Dataset entries:
--- START ---

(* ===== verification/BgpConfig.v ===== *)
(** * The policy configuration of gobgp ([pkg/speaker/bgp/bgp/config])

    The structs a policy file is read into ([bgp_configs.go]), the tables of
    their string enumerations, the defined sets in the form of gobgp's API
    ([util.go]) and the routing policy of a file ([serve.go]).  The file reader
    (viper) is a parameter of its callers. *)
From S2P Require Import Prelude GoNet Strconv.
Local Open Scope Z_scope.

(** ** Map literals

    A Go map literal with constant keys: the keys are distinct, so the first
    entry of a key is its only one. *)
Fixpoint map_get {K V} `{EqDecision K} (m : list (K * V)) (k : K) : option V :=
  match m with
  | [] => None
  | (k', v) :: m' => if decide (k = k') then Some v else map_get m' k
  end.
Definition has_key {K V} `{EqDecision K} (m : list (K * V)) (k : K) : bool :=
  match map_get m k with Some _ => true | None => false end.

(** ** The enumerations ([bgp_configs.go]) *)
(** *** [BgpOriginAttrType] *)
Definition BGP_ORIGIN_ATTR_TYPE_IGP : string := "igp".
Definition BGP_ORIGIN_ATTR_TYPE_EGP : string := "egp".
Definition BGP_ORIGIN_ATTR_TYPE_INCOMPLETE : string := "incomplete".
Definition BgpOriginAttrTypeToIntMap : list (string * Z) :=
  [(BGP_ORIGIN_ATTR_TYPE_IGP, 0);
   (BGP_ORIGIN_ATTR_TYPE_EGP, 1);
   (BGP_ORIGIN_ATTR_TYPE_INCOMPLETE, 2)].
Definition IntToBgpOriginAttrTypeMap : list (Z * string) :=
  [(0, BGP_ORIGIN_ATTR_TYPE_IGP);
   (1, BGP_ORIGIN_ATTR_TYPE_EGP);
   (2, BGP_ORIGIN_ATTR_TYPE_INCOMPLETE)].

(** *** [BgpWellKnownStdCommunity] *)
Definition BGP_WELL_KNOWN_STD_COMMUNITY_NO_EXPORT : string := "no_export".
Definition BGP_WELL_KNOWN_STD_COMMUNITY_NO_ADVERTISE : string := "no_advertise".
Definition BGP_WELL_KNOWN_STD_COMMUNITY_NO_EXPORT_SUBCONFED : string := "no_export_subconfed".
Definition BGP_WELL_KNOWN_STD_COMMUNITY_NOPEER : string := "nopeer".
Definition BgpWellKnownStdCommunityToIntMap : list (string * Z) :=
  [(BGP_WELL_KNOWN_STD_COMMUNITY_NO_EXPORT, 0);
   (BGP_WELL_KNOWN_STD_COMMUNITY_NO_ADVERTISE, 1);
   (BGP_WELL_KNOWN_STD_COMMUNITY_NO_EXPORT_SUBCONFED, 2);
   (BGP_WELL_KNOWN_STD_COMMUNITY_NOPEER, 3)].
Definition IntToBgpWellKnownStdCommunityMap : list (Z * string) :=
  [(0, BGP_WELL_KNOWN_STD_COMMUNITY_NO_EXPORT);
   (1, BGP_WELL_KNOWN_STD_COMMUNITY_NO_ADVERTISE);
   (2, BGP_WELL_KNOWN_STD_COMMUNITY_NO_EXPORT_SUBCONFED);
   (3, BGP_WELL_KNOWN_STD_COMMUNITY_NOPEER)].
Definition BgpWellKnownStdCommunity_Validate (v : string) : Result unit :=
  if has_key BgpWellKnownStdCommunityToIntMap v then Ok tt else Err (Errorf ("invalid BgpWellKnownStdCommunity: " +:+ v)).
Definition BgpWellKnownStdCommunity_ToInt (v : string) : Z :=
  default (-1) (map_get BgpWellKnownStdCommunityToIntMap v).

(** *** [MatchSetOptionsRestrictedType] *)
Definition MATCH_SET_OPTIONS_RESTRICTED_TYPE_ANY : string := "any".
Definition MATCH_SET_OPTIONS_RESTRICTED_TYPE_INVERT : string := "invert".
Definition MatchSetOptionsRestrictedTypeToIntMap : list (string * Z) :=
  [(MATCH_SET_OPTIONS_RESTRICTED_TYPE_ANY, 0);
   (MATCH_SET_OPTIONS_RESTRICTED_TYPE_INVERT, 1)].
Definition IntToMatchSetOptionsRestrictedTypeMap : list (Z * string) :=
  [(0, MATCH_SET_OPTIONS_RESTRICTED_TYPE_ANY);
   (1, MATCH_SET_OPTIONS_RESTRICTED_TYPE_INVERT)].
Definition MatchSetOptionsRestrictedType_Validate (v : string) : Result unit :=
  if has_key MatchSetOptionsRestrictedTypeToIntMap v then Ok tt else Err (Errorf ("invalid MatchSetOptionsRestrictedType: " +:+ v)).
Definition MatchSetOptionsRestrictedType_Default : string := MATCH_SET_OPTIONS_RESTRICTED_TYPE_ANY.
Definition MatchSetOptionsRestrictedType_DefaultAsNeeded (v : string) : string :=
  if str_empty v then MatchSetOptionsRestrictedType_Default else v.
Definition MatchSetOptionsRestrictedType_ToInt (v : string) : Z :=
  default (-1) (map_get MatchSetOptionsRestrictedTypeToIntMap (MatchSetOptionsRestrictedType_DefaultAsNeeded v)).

--- END ---

Look over the records above and copy each line that includes the string "policy".

§ **YOUR RESPONSE**:
(** * The policy configuration of gobgp ([pkg/speaker/bgp/bgp/config])
    The structs a policy file is read into ([bgp_configs.go]), the tables of
    ([util.go]) and the routing policy of a file ([serve.go]).  The file reader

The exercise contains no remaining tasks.